The speakers also dispelled certain misconceptions about risk profile across the three real estate markets. Viewed as amongst the riskiest of Western European markets, Spain nevertheless is commonly perceived to be a less risky market than the Central and Eastern European markets of Poland and Hungary. Certainly, as the speakers observed, Spain has been quicker than Hungary to implement legislation and infrastructure, such as the bad bank SAREB, to support efficient asset resolution and liquidity in the real estate market. However, both the panel and the audience were interested to learn that Spain in some respects actually presents greater legal risk than either Hungary or Poland. While Spain, Hungary and Poland have relatively transparent and established legal systems, Spain suffers from a notoriously slow judicial process. An enforcement of remedies through foreclosure on a mortgage may be concluded in 3-6 months in Hungary and Poland, whereas such foreclosure process can exceed several years in Spain if the debtor files for insolvency.
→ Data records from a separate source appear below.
(* ===== verification/SortedSet.v ===== *)
(** * The sorted set of [pkg/uint32set/sortedset.go]

    [SortedUInt32Set] keeps a set of uint32 as a sorted list of runs in a
    skip list of the library [github.com/wangjia184/sortedset].  That library
    is not part of the repository: it is the class [SortedSetLib] of its
    operations, with its documented behaviour as the laws [SortedSetLaws]; the
    instance on plain lists shows the laws can hold.  Node pointers are node
    values here: the source only reads them, and compares two of them, which
    for nodes of one set is the comparison of their keys. *)

From S2P Require Import Prelude GoStr UInt32Set.

(** ** The skip-list library *)

(** [sortedset.SortedSetNode]: key, score (int64) and value; the source stores
    a uint32 as the value. *)
Record ssnode := Node { Key : string; Score : Z; Value : Z }.

#[export] Instance ssnode_eq_dec : EqDecision ssnode.
Proof. solve_decision. Defined.

Class SortedSetLib (T : Type) := {
  ss_New : T;
  ss_GetCount : T → Z;
  ss_GetByKey : string → T → option ssnode;
  ss_AddOrUpdate : string → Z → Z → T → T;
  ss_Remove : string → T → T;
  ss_FindRank : string → T → Z;
  ss_GetByRank : Z → T → option ssnode      (* remove = false *)
}.

(** Nodes are ordered by score, then key. *)
Definition node_before (a b : ssnode) : bool :=
  (Score a <? Score b) || ((Score a =? Score b) && String.ltb (Key a) (Key b)).

Fixpoint insert_node (n : ssnode) (l : list ssnode) : list ssnode :=
  match l with
  | [] => [n]
  | m :: l => if node_before n m then n :: m :: l else m :: insert_node n l
  end.
(** Every block [ParseCIDR] accepts whose network has an IPv4 form is the
    aligned IPv4 block of some address and prefix length. *)
Lemma ParseCIDR_block s ip net :
  ParseCIDR s = Some (ip, net) → To4 (net_IP net) ≠ [] →
  ∃ p n bits, bytes4 p ∧ 0 ≤ n ≤ 32 ∧ 32 ≤ bits ∧ To4 (net_IP net) = zip_with Z.land p (CIDRMask n 32) ∧
    Size (net_Mask net) = (bits - 32 + n, bits).
Proof.
  intros Hp. destruct (cut_slash s) as [[addr mask]|] eqn:Hcut;
    [|unfold ParseCIDR in Hp; by rewrite Hcut in Hp].
  destruct (parseIPv4 addr) as [ip0|] eqn:E4.
  - destruct (ParseCIDR_v4 _ _ _ _ _ _ Hcut E4 Hp) as (p & n & Hb & Hn & -> & ->). simpl.
    intros _. pose proof (zip_land_bytes p n Hb Hn) as [Hl _].
    exists p, n, 32. split; [done|]. split; [done|]. split; [done|]. split; [|by rewrite CIDRMask_Size].
    unfold To4. by rewrite Hl.
  - unfold ParseCIDR in Hp. rewrite Hcut in Hp. simpl in Hp. rewrite E4 in Hp. simpl in Hp.
    destruct (parseIPv6 addr) as [ip6|] eqn:E6; [|done]. simpl in Hp.
    apply bind_Some in Hp as ([n rest] & Hn & Hp). apply digits_go_nonneg in Hn; [|lia..].
    change (8 * 16) with 128 in Hp.
    destruct (negb (bool_decide (rest = EmptyString)) || (128 <? n)) eqn:E; [done|].
    apply orb_false_iff in E as [_ E%Z.ltb_ge]. injection Hp as <- <-. simpl. intros Hne.
    destruct (parseIPv6_bytes _ _ E6) as [Hl Hu].
    destruct (Mask_mapped ip6 n Hl Hu ltac:(lia) Hne) as (H96 & p & Hb & HT & HS).
    exists p, (n - 96), 128. split_and!; [done|lia|lia|lia|done|]. rewrite HS. f_equal. lia.
Qed.

End GoNet.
Europe continues to demonstrate abundant opportunity and diversity within country-specific real estate markets, as well as diversity within primary and secondary city markets within individual countries. Macro-economic trends within Europe explain some but not all of the variation and the European real estate markets continue to provide abundant opportunities for the well-prepared investor willing to look beyond common misconceptions and discover the essential common factors that drive investment opportunity.